I was very inspired during my recent trip to California to visit our daughter. She and I visited a number of wildlife habitat “hotspots,” and at all these special places, there were volunteer docents explaining to people the animal behaviors they were witnessing. The Elephant Seal docent even had a large photo book of the seal’s behaviors and there are docents at Snowy Plover breeding sites twelve hours a day!
We are bracing for the devastation to wildlife during the upcoming breeding season. As I am writing this, it occurred to me that we can look at this mess as a call to action. Even though it may only seem like a drop in the bucket, one meaningful way to help is to become an ambassador for wildlife. I am not suggesting that volunteering replaces staffing but that during this national crisis, can we think about where else help may be needed?
It will soon be nesting and breeding season here in the north east. This past week we have seen an influx of a true harbinger of spring, the boldly beautiful male Red-winged Blackbirds announcing their arrival. The females will be along, seeming to always arrive after the males. The winter resident ducks have begun departing our shores and in these last weeks here have been pairing off with a chorus of varied courtship whistles and squeaks. The beloved sound of Spring Peepers will soon join the chorus, too. Our penny whistle Piping Plovers will begin returning by the end of the month. We are keeping our hopes up that handicapped Mom and Super Dad will make the arduous journey north for a tenth season. If not them, they have left us with new generations of PiPls to care for.
While in California, we were very fortunate to see signs of spring’s arrival all along the Pacific Coast, from wildflowers blooming to mother and baby Sea Otters. I plan to write more about the story of the extraordinarily positive impact the conservation measures enacted to protect endangered Sea Otters has had on the California coastal ecosystems, not only restoring the dying kelp forests, but also helping to revitalize the very unhealthy Pacific coast salt marshes.

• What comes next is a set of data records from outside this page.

Lemma handle_ids (e : Event) (s : AppState) :
  NoDup (map id (questions s)) -> NoDup (map id (questions (handle e s))).
Proof.
  intros Hs. destruct e; simpl; try exact Hs.
  - apply newQuestions_NoDup.
  - destruct (timerIntervalRef s) as [iv|]; [|exact Hs].
    unfold intervalCallback, seqAct.
    destruct (capturedActiveQuestionId iv) as [a|]; simpl; [|exact Hs].
    rewrite map_map.
    erewrite map_ext; [exact Hs|]. intros q. apply accrue_id.
  - rewrite updateQuestionStatus_eq. simpl.
    rewrite map_map.
    erewrite map_ext; [exact Hs|]. intros q. apply updatedRecord_id.
  - constructor.
Qed.

Lemma commit_refs_inv (old new : AppState) (tc : Z) :
  timerIntervalRef old =
    (if running old then Some (mkInterval (activeQuestionId old)) else None) ->
  effectCleanup old = running old ->
  timerIntervalRef new = timerIntervalRef old ->
  effectCleanup new = effectCleanup old ->
  timerIntervalRef (commit old tc new) =
    (if running (commit old tc new)
     then Some (mkInterval (activeQuestionId (commit old tc new)))
     else None) /\
  effectCleanup (commit old tc new) = running (commit old tc new).
Proof.
  intros Hi Hc Hni Hnc.
  unfold commit. destruct (depsUnchanged old new) eqn:Hdeps.
  - apply depsUnchanged_eq in Hdeps. destruct Hdeps as (Hv & Hp & Ha).
    unfold running in *. rewrite <- Hv, <- Hp, <- Ha, Hni, Hnc. auto.
  - clear Hdeps. rewrite Hc in Hnc. rewrite Hi in Hni. clear Hi Hc.
    destruct new as [v qs a c tot r p sh iv lt ec]. simpl in *. subst iv ec.
    unfold running. destruct old as [v' qs' a' c' tot' r' p' sh' iv' lt' ec'].
    simpl. destruct v', p', v, p; simpl; auto.
Qed.

Lemma step_Inv (s : AppState) (e : Event) (tc : Z) :
  Inv s -> Inv (step s e tc).
Proof.
  intros [Hids Hiv Hcl]. unfold step.
  destruct (handle_refs e s) as [Hr1 Hr2].
  destruct (commit_refs_inv s (handle e s) tc Hiv Hcl Hr1 Hr2) as [H1 H2].
  constructor; auto.
  rewrite commit_questions. now apply handle_ids.
Qed.

Lemma initialState_Inv : Inv initialState.
Proof. constructor; simpl; auto. constructor. Qed.

Lemma reachable_Inv (s : AppState) : reachable s -> Inv s.
Proof.
  induction 1 as [|s e tc Hs IH]; [apply initialState_Inv | now apply step_Inv].
Qed.

Lemma reachable_run (es : list (Event * Z)) :
  forall s, reachable s -> reachable (run s es).
Proof.
  induction es as [|[e tc] rest IH]; intros s Hs; simpl; [exact Hs|].
  apply IH. now constructor.
Qed.

Lemma runUI_run (es : list (Event * Z)) :
  forall s s', runUI s es = Some s' -> run s es = s'.
Proof.
  induction es as [|[e tc] rest IH]; intros s s'; simpl.
  - congruence.
  - destruct (uiOffers s e); [apply IH | discriminate].
Qed.

Lemma run_app (es1 es2 : list (Event * Z)) :
  forall s, run s (es1 ++ es2) = run (run s es1) es2.
Proof.
  induction es1 as [|[e tc] rest IH]; intros s; simpl; [reflexivity | apply IH].
Qed.

End Invariant.

(** ** The tick *)

Section TickFacts.

Variables (s : AppState) (now tc : Z).

Lemma intervalCallback_deps (iv : Interval) :
  depsUnchanged s (intervalCallback iv now s) = true.
Proof.
  unfold intervalCallback, seqAct.
  destruct (capturedActiveQuestionId iv); now apply depsUnchanged_fields.
Qed.

Lemma step_tick_handle : step s (Tick now) tc = handle (Tick now) s.
Proof.
  unfold step. apply commit_unchanged. simpl.
  destruct (timerIntervalRef s) as [iv|].
  - apply intervalCallback_deps.
  - apply depsUnchanged_refl.
Qed.

Lemma step_tick_idle :
  timerIntervalRef s = None -> step s (Tick now) tc = s.
Proof. intros H. rewrite step_tick_handle. simpl. now rewrite H. Qed.

Lemma intervalCallback_questions (a : option Z) :
  questions (intervalCallback (mkInterval a) now s) =
  match a with
  | Some a' => map (accrue a' (now - lastTickRef s)) (questions s)
  | None => questions s
  end.
Proof. destruct a; reflexivity. Qed.

Lemma credit_questions :
  match activeQuestionId s with
  | Some a' => map (accrue a' (now - lastTickRef s)) (questions s)
  | None => questions s
  end = map (credit s (now - lastTickRef s)) (questions s).
Proof.
  unfold credit, linked. destruct (activeQuestionId s) as [a|].
  - reflexivity.
  - now rewrite map_id.
Qed.

Hypothesis Hinv : Inv s.
Hypothesis Hrun : timerIntervalRef s <> None.

Lemma registered_interval :
  timerIntervalRef s = Some (mkInterval (activeQuestionId s)).
Proof.
  destruct Hinv as [_ Hiv _]. rewrite Hiv in Hrun |- *.
  now destruct (running s).
Qed.

Lemma step_tick_questions :
  questions (step s (Tick now) tc) =
  map (credit s (now - lastTickRef s)) (questions s).
Proof.
  rewrite step_tick_handle. simpl. rewrite registered_interval.
  rewrite intervalCallback_questions. apply credit_questions.
Qed.

Lemma step_tick_remainingTimeMs :
  remainingTimeMs (step s (Tick now) tc) =
  remainingTimeMs s - (now - lastTickRef s).
Proof.
  rewrite step_tick_handle. simpl. rewrite registered_interval.
  unfold intervalCallback, seqAct. simpl.
  now destruct (activeQuestionId s).
Qed.


End TickFacts.

Lemma interval_iff_running (s : AppState) :
  Inv s -> (timerIntervalRef s <> None <-> running s = true).
Proof.
  intros [_ Hiv _]. rewrite Hiv. destruct (running s); split; congruence.
Qed.

Lemma running_spec (s : AppState) :
  running s = true <-> view s = TRACKER /\ isGlobalPaused s = false.
Proof.
  unfold running. rewrite andb_true_iff, AppView_eqb_eq, negb_true_iff.
  reflexivity.
Qed.

(** ** The registry and the single active question *)

Section SingleActive.

Lemma step_update_other (s : AppState) (id0 : Z) (newStatus : QuestionStatus)
    (now tc : Z) (i : nat) (q : Question) :
  nth_error (questions s) i = Some q ->
  id q <> id0 ->
  nth_error (questions (step s (UpdateStatus id0 newStatus now) tc)) i = Some q.
Proof.
  intros Hq Hid. unfold step. rewrite commit_questions. simpl.
  rewrite updateQuestionStatus_eq. simpl.
  rewrite nth_error_map, Hq. simpl. f_equal.
  unfold updatedRecord, hasId.
  destruct (Z.eqb_spec (id q) id0); [contradiction | reflexivity].
Qed.

Lemma linked_id (s : AppState) (q : Question) :
  linked s q = true -> activeQuestionId s = Some (id q) /\ status q = ACTIVE.
Proof.
  unfold linked. destruct (activeQuestionId s) as [a|]; [|discriminate].
  rewrite accrues_spec. intros [-> Hst]. auto.
Qed.

Lemma NoDup_ids_index (qs : list Question) (i j : nat) (qi qj : Question) :
  NoDup (map id qs) ->
  nth_error qs i = Some qi ->
  nth_error qs j = Some qj ->
  id qi = id qj ->
  i = j.
Proof.
  intros Hnd Hi Hj Hid.
  apply (proj1 (NoDup_nth_error (map id qs)) Hnd).
  - rewrite length_map. apply nth_error_Some. congruence.
  - rewrite !nth_error_map, Hi, Hj. simpl. congruence.
Qed.

(** C1, as the claim states it, fails: after question 1 is started and then
    question 2 is started, a sequence of calls the interface offers, the
    registry holds two ACTIVE records. *)
Lemma C1_two_records_active :
  runUI initialState twoActiveTrace = Some twoActiveState /\
  reachable twoActiveState /\
  ~ atMostOneActive twoActiveState.
Proof.
  split; [vm_compute; reflexivity|]. split.
  - apply (reachable_run twoActiveTrace). constructor.
  - unfold atMostOneActive. vm_compute. lia.
Qed.

End SingleActive.

(** ** Clearing [activeQuestionId] *)

Section ClearActive.

Lemma step_update_activeQuestionId (s : AppState) (id0 : Z)
    (newStatus : QuestionStatus) (now tc : Z) :
  activeQuestionId (step s (UpdateStatus id0 newStatus now) tc) =
  if existsb (hasId id0) (questions s)
  then activeQuestionId (statusEffect id0 newStatus now s)
  else activeQuestionId s.
Proof.
  unfold step. rewrite commit_activeQuestionId. simpl.
  rewrite updateQuestionStatus_eq.
  now destruct (existsb (hasId id0) (questions s)).
Qed.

Over the course of the several days that we were able to see Sea Otters, four moms and their pups were swimming quite close to shore. The females are exquisitely nurturing, spending the first six months with their pups (and in some instances, up to a year), and teaching them everything they know. Each mom has different strategies for foraging, passing these behaviors down from one generation to the next. We filmed some really adorable imitative behavior, including a pup pretending to whack open a mollusk to extract seafood, just like Mom.
Keeping hope alive.
xxKim
P.S. Please email me or leave a comment if you would like to join our volunteer Plover Ambassador program this summer. And please join us Sunday, March 23rd, for a screening of The Piping Plovers of Moonlight Bay at MAGMA.
Even though the mother’s milk is super rich in fat, about 20 to 25 percent, the pups need to nurse throughout the day. They alternate between the two nipples located on her lower abdomen. The pups also begin eating solid food soon after birth but are not weaned until about six months of age. The Moms are very relaxed during nursing, grooming both their own forepaws and the pup’s wide webbed feet (that look more like flippers).